WHAT THIS TASK INVOLVES:
The answer must consist only of the lines from the line with "From S2P Require Import Prelude." to the line with "(** [Hmac::<Sha256>::new_from_slice], [update], [finalize]", both included, exactly as they stand below.

(Stored records)
'''

(* ===== verification/Token.v ===== *)
(** Sealed tokens: [prns-core/src/crypto/token.rs] and [mac.rs].

    A token is an initialisation vector, a padded ciphertext and an authentication code over both.  It is
    sealed into a buffer, opened at once, or opened while its bytes arrive.  The ciphers, the padding and
    the code are crates outside the repository: a class, with what their documentation says as its laws. *)

From S2P Require Import Prelude.

Inductive AesMode := Aes128 | Aes256.

(** The [hmac], [aes], [cbc] and [block-padding] crates. *)
Class TokenCrypto := {
  hmac_state : Type;
  (** [Hmac::<Sha256>::new_from_slice], [update], [finalize] *)
  hmac_keyed : list Z → hmac_state;
  hmac_update : hmac_state → list Z → hmac_state;
  hmac_finalize : hmac_state → list Z;
  decryptor : Type;
  (** [Decryptor::<Aes>::new_from_slices(key, iv)] *)
  decryptor_new : AesMode → list Z → list Z → decryptor;
  (** [decrypt_blocks_inout_mut]: the region decrypted, and the next state *)
  decrypt_blocks : decryptor → list Z → list Z * decryptor;
  (** [Pkcs7::raw_unpad] of one block *)
  raw_unpad : list Z → option (list Z);
  (** [decrypt_padded_mut::<Pkcs7>]: the length of the plaintext, and the buffer *)
  decrypt_padded_mut : decryptor → list Z → option nat * list Z;
  (** [Encryptor::new_from_slices(key, iv).encrypt_padded_mut::<Pkcs7>] of a plaintext *)
  encrypt_padded : AesMode → list Z → list Z → list Z → list Z;
}.

Definition IV_LEN : nat := 16.
Definition MAC_LEN : nat := 32.
Definition BLOCK_LEN : nat := 16.
Definition TOKEN_OVERHEAD : nat := IV_LEN + MAC_LEN.

Definition sealed_len (plaintext_len : nat) : nat := IV_LEN + (plaintext_len / BLOCK_LEN + 1) * BLOCK_LEN + MAC_LEN.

'''

EXERCISE RESPONSE:
From S2P Require Import Prelude.

Inductive AesMode := Aes128 | Aes256.

(** The [hmac], [aes], [cbc] and [block-padding] crates. *)
Class TokenCrypto := {
  hmac_state : Type;
  (** [Hmac::<Sha256>::new_from_slice], [update], [finalize] *)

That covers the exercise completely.